■ Information supplied ■
(** Index and cache after the log has taken a record. *)
Lemma store_ok_appended p rs junk junk' s w rec l' idx' cache' w' t :
  store_ok p 0 rs junk s w → stored rec → same_format (s_log s) l' →
  log_ok p ((header_bytes logVersion 0 0 ++ log_records rs) ++ raw_record rec) junk' l' w' →
  idx_inv idx' → cache_inv cache' →
  index_agrees ((header_bytes logVersion 0 0 ++ log_records rs) ++ raw_record rec)
    (entries idx') (apply_record rec (live rs)) →
  cache_agrees cache' (apply_record rec (live rs)) →
  store_ok p 0 (rs ++ [rec]) junk'
    (set_stats t (set_cache cache' (set_index idx' (set_log l' s)))) w'.
Proof.
  intros Hs Hrec (Hv & Hi & Hr & _) Hlog Hidx Hc Ha Hca.
  rewrite <- app_assoc, <- log_records_snoc in *. rewrite <- live_snoc in *.
  destruct Hs as [? Hv0 [Hi0 Hr0] Hst ? ? ? ? Hreason]. split; simpl; try done.
  - congruence.
  - split; congruence.
  - apply Forall_app. by split; [|constructor].
Qed.

Lemma cache_agrees_remove c m key m' :
  cache_inv c → cache_agrees c m → (∀ k, k ≠ key → m' !! k = m !! k) →
  cache_inv (cache_Remove key c) ∧ cache_agrees (cache_Remove key c) m'.
Proof.
  intros Hc Ha Hm. destruct (cache_Remove_refines key c Hc) as [Hc' Hl].
  split; [done|]. intros k v. rewrite Hl, lru_lookup_drop. case_decide; [done|].
  intros (r & Hr & ->)%Ha. exists r. by rewrite Hm.
Qed.

(** The shared tail of [Put] and [Delete]. *)
Lemma wp_sync_if_asked msg rec p rs junk s w s' w' :
  (∀ q, q ≠ p → files w' !! q = files w !! q) → later w w' →
  store_ok p 0 (rs ++ [rec]) (drop (length (raw_record rec)) junk) s' w' →
  wp (sync_if_asked msg) (writes rec p rs junk s w) (s', w').
Proof.
  intros Hoth Hcl Hok. unfold sync_if_asked. apply wp_the_store. simpl.
  assert (∀ w2, becomes w' (files w') w2 → writes rec p rs junk s w (Ok tt)
    (set_log (s_log s') s', w2)) as Hend.
  { intros w2 [Hf Hc]. split_and!; simpl; [by intros; rewrite Hf; auto|lia|].
    destruct Hok as [Hlog]. split; simpl; try done. eapply log_ok_world; [done|].
    rewrite Hf. apply Hlog. }
  case_match; [|by specialize (Hend w' ltac:(done)); destruct s'].
  apply wp_wrap, wp_on_log, wp_on_file; [apply Hok|]. apply wp_sys_const; [done|].
  intros w2 Hw2. specialize (Hend w2 (fails_becomes _ _ _ Hw2)) as (Ho & Hc & Hok2).
  destruct Hw2 as [_ Hd]. simpl in *.
  split; split_and!; try done; try (simpl; lia); [by right|].
  exists (length (raw_record rec)). rewrite half_written_all.
  pose proof (lo_file _ _ _ _ _ (so_log _ _ _ _ _ _ Hok2)) as Hf.
  cbn [snd]. simpl in Hf. by rewrite Hf, log_records_snoc, <- !app_assoc.
Qed.

Lemma wp_Put p rs junk s w key value opts :
  store_ok p 0 rs junk s w → closed s = false → append_ok key value (default ∅ opts) [] →
  wp (Put key value opts)
    (writes (entry false key value (default ∅ opts) []) p rs junk s w) (s, w).
Proof.
  intros Hs Hcl Hok. set (rec := entry _ _ _ _ _). set (m := default ∅ opts) in *.
  apply wp_check_open; [done|]. apply wp_check_writable; [by eapply so_writable|].
  apply wp_bind, wp_wrap, wp_on_log.
  destruct (stored_valid _ _ (entry_valid false key value m [] Hok)) as [Hst Hattrs].
  fold rec in Hst, Hattrs.
  eapply wp_mono.
  { eapply (wp_Append key value false m [] p); [apply Hs| |apply Hs|done].
    rewrite unknown_is_mask. apply (so_features _ _ _ _ _ _ Hs). }
  fold rec. intros [a|e| |] [l' w'] (Hoth & Hcw & Hr); simpl in *; try done.
  - destruct Hr as (-> & Hfmt & Hlog).
    do 3 (apply wp_modify_store; cbn [fst snd]). apply wp_sync_if_asked; try done.
    destruct (cache_agrees_remove (s_cache s) (live rs) key (<[key := rec]> (live rs)))
      as [Hci Hca]; [apply Hs|apply Hs|by intros; rewrite lookup_insert_ne|].
    assert (apply_record rec (live rs) = <[key := rec]> (live rs)) as Happ by done.
    eapply store_ok_appended; try done.
    + apply idx_Put_inv, Hs.
    + rewrite Happ, idx_Put_entries. apply index_agrees_insert.
      { apply index_agrees_app, Hs. }
      split; [done|]. split; [done|]. eexists _, []. rewrite app_nil_r. split; [done|].
      split; [|rewrite length_app; pose proof (length_header logVersion 0 0); lia].
      unfold entry_at, record_entry, scanned. simpl. rewrite Hattrs. f_equal. lia.
  - destruct Hr as (-> & Hd & (Hv & Hi & Hro & _) & n & Hlog). split_and!; try done.
    left. exists n. destruct Hs as [? Hv0 [Hi0 Hr0]]. split; simpl; try done; [congruence|].
    split; congruence.
Qed.

Lemma live_key rs k r : live rs !! k = Some r → r ∈ rs ∧ raw_key r = k ∧ raw_deleted r = false.
Proof using Type.
  induction rs as [|r' rs IH] using rev_ind; [done|].
  rewrite live_snoc. unfold apply_record. destruct (raw_deleted r') eqn:Hd.
  - intros [_ Hl]%lookup_delete_Some. set_solver.
  - intros [[<- <-]|[_ Hl]]%lookup_insert_Some; set_solver.
Qed.
(* ===== verification/Compact.v ===== *)
(** * Compaction and migration

    store.go: [Compact] rewrites the live records to a new log and replaces
    the old one through a three-file transaction; [migrate] brings a log of an
    older format to the current one, after [copyLogFile] has kept a copy. *)

From S2P Require Import Prelude Go Attributes Reader Record Index Cache FileSystem Log Store.
From stdpp Require Import pretty.
#[local] Open Scope Z_scope.

Definition migrationBackupSuffix : bytes := str ".bak".
Definition migrationBackupTempSuffix : bytes := str ".tmp".

(** [defer cleanup()] around [body]. *)
Definition deferred {S A B} (body : M S A) (cleanup : M S B) : M S A := λ s,
  match body s with
  | (Panic, s) => (Panic, s)
  | (Crash, s) => (Crash, s)
  | (r, s) => match cleanup s with
              | (Crash, s) => (Crash, s)
              | (Panic, s) => (Panic, s)
              | (_, s) => (r, s)
              end
  end.

(** ** copyLogFile *)

(** [if err := m(); err != nil { _ = os.Remove(tmp); return err }] *)
Definition or_remove {A} (tmp : bytes) (m : M world A) : M world A :=
  on_err m (ignore (os_Remove tmp)).

Definition copyLogFile (src dst : bytes) : M world unit :=
  r ← attempt (os_Stat dst);
  match r with
  | inr _ => mret tt
  | inl err =>
      if negb (errors_Is err ErrNotExist) then throw err else
      os_Open src;;
      deferred (
        let tmp := dst ++ migrationBackupTempSuffix in
        os_OpenTrunc tmp;;
        or_remove tmp (on_err (io_Copy tmp src) (ignore (f_Close tmp)));;
        or_remove tmp (on_err (f_Sync tmp) (ignore (f_Close tmp)));;
        or_remove tmp (f_Close tmp);;
        or_remove tmp (os_Rename tmp dst);;
        syncParentDirectory dst)
      (ignore (f_Close src))
  end.

(** ** Compact *)

Section compact.
Context `{!MapRange}.

(** [_ = newLog.Close(); _ = os.Remove(newLogPath)] *)
Definition discard_log (newLog : appendLog) (newLogPath : bytes) : M SS unit :=
  on_snd (ignore (with_log newLog log_Close));;
  on_snd (ignore (os_Remove newLogPath)).

(** The value and the extension area of a live entry, in either format. *)
Definition read_entry (s : Store) (entry : indexEntry) : M SS (bytes * bytes) :=
  if 4 <=? version (s_log s) then
    on_log (ReadRecordAndExtensionsAt (RecordOffset entry) (StoredSize entry))
  else
    value ← on_log (log_ReadAt (Offset entry) (Index.Size entry));
    mret (value, []).

(** The loop over the live keys: the new log and its index grow together. *)
Fixpoint compact_entries (newLogPath : bytes) (keys : list bytes)
    (newLog : appendLog) (newIdx : index) : M SS (appendLog * index) :=
  match keys with
  | [] => mret (newLog, newIdx)
  | key :: keys =>
      s ← the_store;
      match idx_Get key (s_index s) with
      | None => compact_entries newLogPath keys newLog newIdx
      | Some entry =>
          r ← attempt (read_entry s entry);
          match r with
          | inl err =>
              discard_log newLog newLogPath;;
              throw (Errorf "failed to read during compaction" [err])
          | inr (value, extensions) =>
              r ← attempt (on_snd (with_log newLog
                    (Append key value false (Attributes entry) extensions)));
              match r with
              | inl err =>
                  discard_log newLog newLogPath;;
                  throw (Errorf "failed to write during compaction" [err])
              | inr (a, newLog) =>
                  compact_entries newLogPath keys newLog
                    (idx_Put key (appended_entry a (Attributes entry)) newIdx)
              end
          end
      end
  end.

(** [reopened, reopenErr := openAppendLogFile(oldPath);
    if reopenErr == nil { s.log = reopened }] *)
Definition reopen (oldPath : bytes) : M SS (option error) :=
  r ← attempt (on_snd (openAppendLogFile oldPath));
  match r with
  | inl e => mret (Some e)
  | inr l => modify_store (set_log l);; mret None
  end.

(** [err := m()] *)
Definition error_of {S} (m : M S unit) : M S (option error) :=
  r ← attempt m;
  match r with
  | inl e => mret (Some e)
  | inr _ => mret None
  end.

(** [errors.Join(first, others...)], where [first] is not nil. *)
Definition join_err (first : error) (others : list (option error)) : error :=
  Errorf "join" (first :: omap id others).

(** The compacted log, complete and synced, under its temporary name. *)
Definition write_compacted (oldPath newLogPath : bytes) : M SS (index * appendLog) :=
  on_snd (wrap "failed to stat log before compaction" (os_Stat oldPath));;
  newLog ← on_snd (wrap "failed to create compaction log" (createAppendLogMode newLogPath));
  s ← the_store;
  let '(keys, idx) := KeysSortedByOffset (s_index s) in
  modify_store (set_index idx);;
  '(newLog, newIdx) ←
    compact_entries newLogPath keys newLog (newIndex (IndexedFields (options s)));
  r ← error_of ('(_, _) ← on_snd (with_log newLog log_Sync); mret tt);
  match r with
  | Some err =>
      discard_log newLog newLogPath;; throw (Errorf "failed to sync compaction log" [err])
  | None =>
      r ← error_of ('(_, _) ← on_snd (with_log newLog log_Close); mret tt);
      match r with
      | Some err =>
          on_snd (ignore (os_Remove newLogPath));;
          throw (Errorf "failed to close compaction log" [err])
      | None => mret (newIdx, newLog)
      end
  end.

(** The new log is in place: from here on it is the store's log. *)
Definition reopen_compacted (oldPath backupPath : bytes) (newIdx : index) : M SS unit :=
  r ← reopen oldPath;
  match r with
  | Some err =>
      removeErr ← error_of (on_snd (os_Remove oldPath));
      restoreErr ← error_of (on_snd (os_Rename backupPath oldPath));
      reopenErr ← reopen oldPath;
      throw (join_err (Errorf "failed to reopen compacted log" [err])
               [removeErr; restoreErr; reopenErr])
  | None =>
      modify_store (set_index newIdx);;
      modify_store (λ s, set_cache (cache_Clear (s_cache s)) s);;
      on_snd (removeIfExists backupPath);;
      on_snd (wrap "failed to sync compacted log replacement" (syncParentDirectory oldPath));;
      count add_Compactions
  end.

(** The replacement of the old log by the new one. *)
Definition replace_log (oldPath readyPath backupPath : bytes) (newIdx : index) : M SS unit :=
  r ← error_of (on_log log_Close);
  match r with
  | Some err =>
      reopenErr ← reopen oldPath;
      on_snd (ignore (os_Remove readyPath));;
      throw (join_err (Errorf "failed to close old log during compaction" [err]) [reopenErr])
  | None =>
  r ← error_of (on_snd (os_Rename oldPath backupPath));
  match r with
  | Some err =>
      reopenErr ← reopen oldPath;
      on_snd (ignore (os_Remove readyPath));;
      throw (join_err (Errorf "failed to back up old log" [err]) [reopenErr])
  | None =>
  r ← error_of (on_snd (os_Rename readyPath oldPath));
  match r with
  | Some err =>
      restoreErr ← error_of (on_snd (os_Rename backupPath oldPath));
      reopenErr ← reopen oldPath;
      throw (join_err (Errorf "failed to install compacted log" [err]) [restoreErr; reopenErr])
  | None => reopen_compacted oldPath backupPath newIdx
  end end end.

Definition compact_body : M SS unit :=
  s ← the_store;
  let oldPath := path (s_log s) in
  let newLogPath := oldPath ++ compactionTempSuffix in
  let readyPath := oldPath ++ compactionReadySuffix in
  let backupPath := oldPath ++ compactionBackupSuffix in
  on_snd (removeIfExists newLogPath);;
  on_snd (removeIfExists readyPath);;
  on_snd (removeIfExists backupPath);;
  '(newIdx, _) ← write_compacted oldPath newLogPath;
  on_snd (wrap "failed to prepare compaction log"
    (or_remove newLogPath (os_Rename newLogPath readyPath)));;
  on_snd (wrap "failed to sync prepared compaction log"
    (or_remove readyPath (syncParentDirectory oldPath)));;
  replace_log oldPath readyPath backupPath newIdx.

(** Up to the mutex: the guards, and [compacting.CompareAndSwap(false, true)]. *)
Definition compact_enter : M SS unit :=
  check_open;;
  check_writable;;
  s ← the_store;
  if compacting s then throw (Sentinel ErrCompactionInProgress) else
  modify_store (set_compacting true).

(** [defer s.compacting.Store(false)], which runs after the mutex is free. *)
Definition compact_leave : M SS unit := modify_store (set_compacting false).

Definition Compact : M SS unit := compact_enter;; deferred compact_body compact_leave.

(** ** migrate *)

Definition backup_path (p : bytes) (from : Z) : bytes :=
  p ++ str (".v" ++ pretty from) ++ migrationBackupSuffix.

Definition migrate (p : bytes) : M SS unit :=
  s ← the_store;
  let from := version (s_log s) in
  backup ← (if NoMigrationBackup (options s) then mret []
            else on_snd (wrap "back up log before migrating" (copyLogFile p (backup_path p from)));;
                 mret (backup_path p from));
  let info := {| mi_Path := p; FromVersion := from; ToVersion := logVersion;
                 Backup := backup |} in
  match (OnMigrate (options s)) ≫= (λ f, f info) with
  | Some e => throw e
  | None =>
      if from =? 4 then wrap "migrate log from v4" (on_log (setVersion logVersion))
      else wrap "migrate log" Compact
  end.
End compact.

■ What you should do ■
After locating the line with "discard_log newLog newLogPath;; throw" in the material above, return it and each line after it exactly, ending at the line with "(** The replacement".

■ Task result ■
      discard_log newLog newLogPath;; throw (Errorf "failed to sync compaction log" [err])
  | None =>
      r ← error_of ('(_, _) ← on_snd (with_log newLog log_Close); mret tt);
      match r with
      | Some err =>
          on_snd (ignore (os_Remove newLogPath));;
          throw (Errorf "failed to close compaction log" [err])
      | None => mret (newIdx, newLog)
      end
  end.

(** The new log is in place: from here on it is the store's log. *)
Definition reopen_compacted (oldPath backupPath : bytes) (newIdx : index) : M SS unit :=
  r ← reopen oldPath;
  match r with
  | Some err =>
      removeErr ← error_of (on_snd (os_Remove oldPath));
      restoreErr ← error_of (on_snd (os_Rename backupPath oldPath));
      reopenErr ← reopen oldPath;
      throw (join_err (Errorf "failed to reopen compacted log" [err])
               [removeErr; restoreErr; reopenErr])
  | None =>
      modify_store (set_index newIdx);;
      modify_store (λ s, set_cache (cache_Clear (s_cache s)) s);;
      on_snd (removeIfExists backupPath);;
      on_snd (wrap "failed to sync compacted log replacement" (syncParentDirectory oldPath));;
      count add_Compactions
  end.

(** The replacement of the old log by the new one. *)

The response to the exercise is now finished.